Men watch Pakistan's newly sworn-in Prime Minister Shehbaz Sharif on a television, in Karachi on March 4, 2024. - Sputnik India, 1920, 07.03.2024
As Pakistan struggles past its controversial elections, political chaos is threatening to affect its $3 billion deal with the International Monetary Fund (IMF) amid rising concerns of potential economic default.
Pakistan's new Prime Minister Shehbaz Sharif tasked his team to prepare an action plan to aid the country’s economy by proceeding with talks on an Extended Fund Facility (EFF) with the International Monetary Fund (IMF) earlier this week.

The premier conducted a meeting in which he asked authorities to come up with a plan to revive Pakistan’s economy. "We have got the mandate to improve the economy and this is the top priority of our government," Sharif was quoted by Pakistani media as saying.

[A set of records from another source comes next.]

(* ===== verification/StdMap.v ===== *)
(** [std::map] with unsigned keys, iterated in key order.

    The containers of the source that are walked from [begin()] to [end()]
    are association lists kept in strictly increasing key order; [insert]
    follows [std::map::insert], which leaves an existing binding alone. *)
From S2P Require Import Prelude.

Section stdmap.
Context {V : Type}.
Implicit Types (m pre post : list (Z * V)) (k : Z) (v : V).

Fixpoint find k m : option V :=
  match m with
  | [] => None
  | (k', v) :: m' => if k =? k' then Some v else find k m'
  end.

Fixpoint insert k v m : list (Z * V) :=
  match m with
  | [] => [(k, v)]
  | (k', v') :: m' =>
      if k <? k' then (k, v) :: m
      else if k =? k' then m
      else (k', v') :: insert k v m'
  end.

Fixpoint erase k m : list (Z * V) :=
  match m with
  | [] => []
  | (k', v') :: m' => if k =? k' then m' else (k', v') :: erase k m'
  end.

(** The ranges [begin(), find(k)) and [find(k), end()). *)
Fixpoint before k m : list (Z * V) :=
  match m with
  | [] => []
  | (k', v') :: m' => if k =? k' then [] else (k', v') :: before k m'
  end.

Fixpoint from k m : list (Z * V) :=
  match m with
  | [] => []
  | (k', v') :: m' => if k =? k' then m else from k m'
  end.

(** [sorted_above lo m]: the keys of [m] are strictly increasing, the first
    one greater than [lo]. *)
Fixpoint sorted_above (lo : Z) m : Prop :=
  match m with
  | [] => True
  | (k, _) :: m' => lo < k ∧ sorted_above k m'
  end.

Definition keys_lt k m : Prop := Forall (λ p, p.1 < k) m.
Definition keys_gt k m : Prop := Forall (λ p, k < p.1) m.

Lemma insert_between pre post k v :
  keys_lt k pre -> keys_gt k post -> insert k v (pre ++ post) = pre ++ (k, v) :: post.
Proof.
  intros Hpre Hpost. induction Hpre as [|[k' v'] pre Hk _ IH]; simpl in *.
  - destruct Hpost as [|[k' v'] post Hk _]; simpl in *; [done|].
    by destruct (Z.ltb_spec k k'); [|lia].
  - destruct (Z.ltb_spec k k'); [lia|]. destruct (Z.eqb_spec k k'); [lia|].
    by rewrite IH.
Qed.

Lemma erase_between pre post k v :
  keys_lt k pre -> erase k (pre ++ (k, v) :: post) = pre ++ post.
Proof.
  induction 1 as [|[k' v'] pre Hk _ IH]; simpl in *.
  - by rewrite Z.eqb_refl.
  - destruct (Z.eqb_spec k k'); [lia|]. by rewrite IH.
Qed.

Lemma find_between pre post k v :
  keys_lt k pre -> find k (pre ++ (k, v) :: post) = Some v.
Proof.
  induction 1 as [|[k' v'] pre Hk _ IH]; simpl in *.
  - by rewrite Z.eqb_refl.
  - by destruct (Z.eqb_spec k k'); [lia|].
Qed.

Lemma before_between pre post k v :
  keys_lt k pre -> before k (pre ++ (k, v) :: post) = pre.
Proof.
  induction 1 as [|[k' v'] pre Hk _ IH]; simpl in *; [by rewrite Z.eqb_refl|].
  destruct (Z.eqb_spec k k'); [lia|]. by rewrite IH.
Qed.

Lemma from_between pre post k v :
  keys_lt k pre -> from k (pre ++ (k, v) :: post) = (k, v) :: post.
Proof.
  induction 1 as [|[k' v'] pre Hk _ IH]; simpl in *; [by rewrite Z.eqb_refl|].
  by destruct (Z.eqb_spec k k'); [lia|].
Qed.

Lemma find_None m k : find k m = None <-> Forall (λ p, p.1 ≠ k) m.
Proof.
  induction m as [|[k' v'] m IH]; simpl; [by split|]. rewrite Forall_cons. simpl.
  destruct (Z.eqb_spec k k'); [naive_solver|]. rewrite IH. naive_solver.
Qed.

Lemma sorted_above_weaken lo lo' m : lo' <= lo -> sorted_above lo m -> sorted_above lo' m.
Proof. destruct m as [|[k v] m]; simpl; [done|]. intros ? []. split; [lia|done]. Qed.

Lemma sorted_above_keys_gt lo m : sorted_above lo m -> keys_gt lo m.
Proof.
  revert lo. induction m as [|[k v] m IH]; intros lo; simpl; [constructor|].
  intros [Hk Hm]. constructor; [done|]. apply IH.
  eapply sorted_above_weaken; [|done]. lia.
Qed.

(** The binding found splits a sorted map around its key. *)
Lemma find_split lo m k v :
  sorted_above lo m -> find k m = Some v ->
  ∃ pre post, m = pre ++ (k, v) :: post ∧ keys_lt k pre ∧ keys_gt k post.
Proof.
  revert lo. induction m as [|[k' v'] m IH]; intros lo; simpl; [done|].
  intros [Hk Hm]. destruct (Z.eqb_spec k k') as [->|Hne].
  - intros [= ->]. exists [], m. split_and!; [done|constructor|].
    by apply sorted_above_keys_gt.
  - intros Hf. destruct (IH k' Hm Hf) as (pre & post & -> & Hpre & Hpost).
    exists ((k', v') :: pre), post. split_and!; [done| |done].
    constructor; [|done]. simpl.
    apply sorted_above_keys_gt in Hm. unfold keys_gt in Hm.
    rewrite Forall_app, Forall_cons in Hm. simpl in Hm. lia.
Qed.

Lemma find_above lo m k v : sorted_above lo m -> find k m = Some v -> lo < k.
Proof.
  intros Hs Hf. destruct (find_split _ _ _ _ Hs Hf) as (pre & post & -> & _ & _).
  apply sorted_above_keys_gt in Hs. unfold keys_gt in Hs.
  rewrite Forall_app, Forall_cons in Hs. destruct Hs as (_ & Hk & _). exact Hk.
Qed.
End stdmap.

#[export] Hint Resolve sorted_above_keys_gt : core.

He directed talks with the IMF regarding its Extended Fund Facility to begin immediately as Pakistan scrambles to avoid a macroeconomic crisis by securing a long-term bailout program with the Washington-based lender.
The development comes at a time when Julie Kozak, head of the IMF's communications department, said that she looks forward to “working with the new government on policies to ensure prosperity and macroeconomic stability for all citizens of Pakistan."
However, this news did not go down well with all political leaders, with former prime minister Imran Khan, founder of the Pakistan Tehreek-e-Insaf (PTI) party, writing to the IMF and urging it to conduct an audit of the election results before approving any fresh loan for Islamabad.
Talking to the local media from Adiala Jail, Khan said that if the country receives a loan under such circumstances, who will bear the responsibility of repayment in the future?

IMF Rules Narrow Path of Economic Recovery

Sputnik spoke with a former unit head at Engro Corporation and political observer, Dr. Shahid Rashid, who explained why committing to IMF rules narrows the path to economic recovery for countries like Pakistan.
"Pakistan signed a nine-month standby agreement with the IMF last year. It will expire early next month, and securing another long-term plan is seen as a priority for this government. But it must be understood that when the IMF agrees to lend money to a developing country like Pakistan, it demands major structural reforms," Rashid explained.
He further said that such structural reforms often lead to social unrest and have a negative impact on public welfare.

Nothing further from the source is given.